The Beat: Benefits of Music

Courtney Lee

Whether it is the radio playing during the car ride to school or a favorite warm-up playlist right before the big game, music plays a role in the life of every high schooler. For the CCES band and orchestra members, music is more than just a melody in the background– it is the combination of each musician’s talents and tireless hours of practice all coming together to form a harmonious masterpiece. For all musically active students, music is more of an art rather than a form of entertainment, and it provides a variety of benefits, such as improved test scores and increased self-confidence.

According to a study by Christopher Johnson, professor of music education at the University of Kansas, students from schools with strong music programs scored 20-22% higher in English and math than students from schools with weaker music programs. Further research proves that musically trained students perform better on tests because they are able to recall more information from memory. Since musicians have to memorize dozens of songs and compositions, it is logical that they will develop advanced memorization skills.

The same results are present among the musicians at CCES. Over 80% of the students in the school band were on the honor roll last semester. Even though there is no evidence that these students’ grades are a result of participating in a musical activity, it seems unlikely that their musical involvement and academic achievement are unrelated. For example, band member Worth Gentry plays both the piano and the saxophone, instruments which require memorizing sheet music. He comments that he is “pretty good at memorizing school notes in a short period of time” and later adds that his many years of memorizing sheet music has probably trained him to be efficient in studying for tests.

Being involved with music, such as playing an instrument or singing in a choir, also improves attitude and raises self-esteem. Students who take on the extra challenge of doing a musical activity will feel like they have a value and responsibility in their lives. Andrew Zhang, a piano-playing sophomore at Christ Church, says that having a strict piano instructor since first grade has taught him discipline and the importance of practicing habitually.

Practicing an instrument daily also teaches students the importance of hard work and time management. Just as athletes need to condition and practice year round, musicians have to constantly practice hard pieces. According to the band members at CCES, a normal week consists of 4-6 hours of practice in class and at home. Although performing in front of a live audience is a daunting task, students agree that practicing each day helps prepare them mentally. All musicians and performers can agree that the more practice put into a performance, the less nervous they will be. The experience of performing on stage can also prepare students for school presentations, such as the Sophomore Project or Senior Thesis, which require students to speak in front of an audience. By playing instruments for live audiences, students gradually become more comfortable with audiences and therefore become more comfortable with public speaking.

Overall, musical involvement, such as playing an instrument or singing in a choir, provides academic as well as behavioral benefits. For example, studying sheet music and memorizing songs trains the brain to process and store verbal information, which helps students score high on lecture-based tests.

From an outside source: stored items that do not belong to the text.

Lemma image_height_follows_the_rows_witness :
  (exists own,
      matrices (heap (snd (RowSliceNode.Validate false (mkMachine (slice 1 2) (store mB)))))
      !! m_functionValues
           (RowSliceNode.node
              (self (snd (RowSliceNode.Validate false (mkMachine (slice 1 2) (store mB))))))
      = Some own
      /\ numRows own = 2
      /\ height (m_outputImageLayout
                   (RowSliceNode.node
                      (self (snd (RowSliceNode.Validate false
                                    (mkMachine (slice 1 2) (store mB)))))))
         = numRows own)
  /\ (exists own,
         matrices (heap (snd (RowStackNode.Validate false
                                (mkMachine (stack []) (stackStore mC)))))
         !! m_functionValues
              (RowStackNode.node
                 (self (snd (RowStackNode.Validate false
                               (mkMachine (stack []) (stackStore mC))))))
         = Some own
         /\ height (m_outputImageLayout
                      (RowStackNode.node
                         (self (snd (RowStackNode.Validate false
                                       (mkMachine (stack []) (stackStore mC)))))))
            = numRows own)
  /\ height (m_outputImageLayout
               (RowRepeatNode.node
                  (self (snd (RowRepeatNode.Validate false
                                (mkMachine (RowRepeatNode.mk base imageInput 3)
                                   (store m2x3)))))))
     = mul64 (height (m_inputImageLayout
                        (RowRepeatNode.node
                           (self (snd (RowRepeatNode.Validate false
                                         (mkMachine (RowRepeatNode.mk base imageInput 3)
                                            (store m2x3))))))))
         3
  /\ height (m_inputImageLayout
               (RowRepeatNode.node
                  (self (snd (RowRepeatNode.Validate false
                                (mkMachine (RowRepeatNode.mk base imageInput 3)
                                   (store m2x3)))))))
     = 2.
Proof.
  pose proof (image_height_follows_the_rows (E := Z)) as (H1 & H2 & H3).
  split; [apply (H1 false (mkMachine (slice 1 2) (store mB))); vm_compute; reflexivity|].
  split; [apply (H2 false (mkMachine (stack []) (stackStore mC))); vm_compute; reflexivity|].
  split; [|vm_compute; reflexivity].
  apply (H3 false (mkMachine (RowRepeatNode.mk base imageInput 3) (store m2x3))).
  vm_compute. reflexivity.
Defined.


Lemma Stack_adds_into_the_target_witness :
  (exists out,
      ReshapingNodeBase.Stack AllFrames layoutInput 3 true
        (mkMachine (ReshapeNode.mk (layoutBase (Some layoutLoc)) layoutInput 6 noHint)
           (layoutStore m6x4))
      = (Done tt,
         mkMachine (ReshapeNode.mk (layoutBase (Some layoutLoc)) layoutInput 6 noHint)
           (mkStore (<[valuesLoc := out]> (matrices (layoutStore m6x4)))
                    (layouts (layoutStore m6x4)) (stderr (layoutStore m6x4))))
      /\ numRows out = 3 * 2 /\ numCols out = 2 * 2
      /\ forall d k s t, d < 2 -> k < 3 -> s < 2 -> t < 2 ->
           at_ out (k * 2 + d) (t * 2 + s)
           = if true
             then elem_add (at_ (mkMatrix (3 * 2) (2 * 2) (pArray m6x4))
                              (k * 2 + d) (t * 2 + s))
                           (at_ (mkMatrix 2 (2 * 3 * 2) (pArray sequences)) d
                              ((t * 3 + k) * 2 + s))
             else at_ (mkMatrix 2 (2 * 3 * 2) (pArray sequences)) d ((t * 3 + k) * 2 + s))
  /\ (exists out,
        ReshapingNodeBase.Stack AllFrames layoutInput 3 false
          (mkMachine (ReshapeNode.mk (layoutBase (Some layoutLoc)) layoutInput 6 noHint)
             (layoutStore m6x4))
        = (Done tt,
           mkMachine (ReshapeNode.mk (layoutBase (Some layoutLoc)) layoutInput 6 noHint)
             (mkStore (<[valuesLoc := out]> (matrices (layoutStore m6x4)))
                      (layouts (layoutStore m6x4)) (stderr (layoutStore m6x4))))
        /\ numRows out = 3 * 2 /\ numCols out = 2 * 2
        /\ forall d k s t, d < 2 -> k < 3 -> s < 2 -> t < 2 ->
             at_ out (k * 2 + d) (t * 2 + s)
             = if false
               then elem_add (at_ (mkMatrix (3 * 2) (2 * 2) (pArray m6x4))
                                (k * 2 + d) (t * 2 + s))
                             (at_ (mkMatrix 2 (2 * 3 * 2) (pArray sequences)) d
                                ((t * 3 + k) * 2 + s))
               else at_ (mkMatrix 2 (2 * 3 * 2) (pArray sequences)) d
                      ((t * 3 + k) * 2 + s))
  /\ matrices (heap (snd (ReshapingNodeBase.Stack AllFrames layoutInput 3 true
        (mkMachine (ReshapeNode.mk (layoutBase (Some layoutLoc)) layoutInput 6 noHint)
           (layoutStore m6x4))))) !! valuesLoc
     = Some (mkMatrix 6 4
               [1001; 2101; 3002; 4102; 5003; 6103;
                7011; 8111; 9012; 10112; 11013; 12113;
                13004; 14104; 15005; 16105; 17006; 18106;
                19014; 20114; 21015; 22115; 23016; 24116]%Z)
  /\ matrices (heap (snd (ReshapingNodeBase.Stack AllFrames layoutInput 3 false
        (mkMachine (ReshapeNode.mk (layoutBase (Some layoutLoc)) layoutInput 6 noHint)
           (layoutStore m6x4))))) !! valuesLoc
     = Some (mkMatrix 6 4
               [1; 101; 2; 102; 3; 103; 11; 111; 12; 112; 13; 113;
                4; 104; 5; 105; 6; 106; 14; 114; 15; 115; 16; 116]%Z).
Proof.
  split.
  { apply (Stack_adds_into_the_target (E := Z) true
             (ReshapeNode.mk (layoutBase (Some layoutLoc)) layoutInput 6 noHint) layoutInput
             (layoutStore m6x4) layoutLoc 2 3 2 2 (pArray sequences) (pArray m6x4));
      reflexivity. }
  split.
  { apply (Stack_adds_into_the_target (E := Z) false
             (ReshapeNode.mk (layoutBase (Some layoutLoc)) layoutInput 6 noHint) layoutInput
             (layoutStore m6x4) layoutLoc 2 3 2 2 (pArray sequences) (pArray m6x4));
      reflexivity. }
  split; vm_compute; reflexivity.
Defined.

The extra work that comes along with playing an instrument also teaches students valuable life skills, such as time management and responsibility. Most importantly, music provides an outlet for students to express their creativity. Being involved with the school in general helps students identify themselves and become well-rounded individuals. Therefore it is important to take advantage of the many opportunities and activities in school because the benefits of school involvement are endless.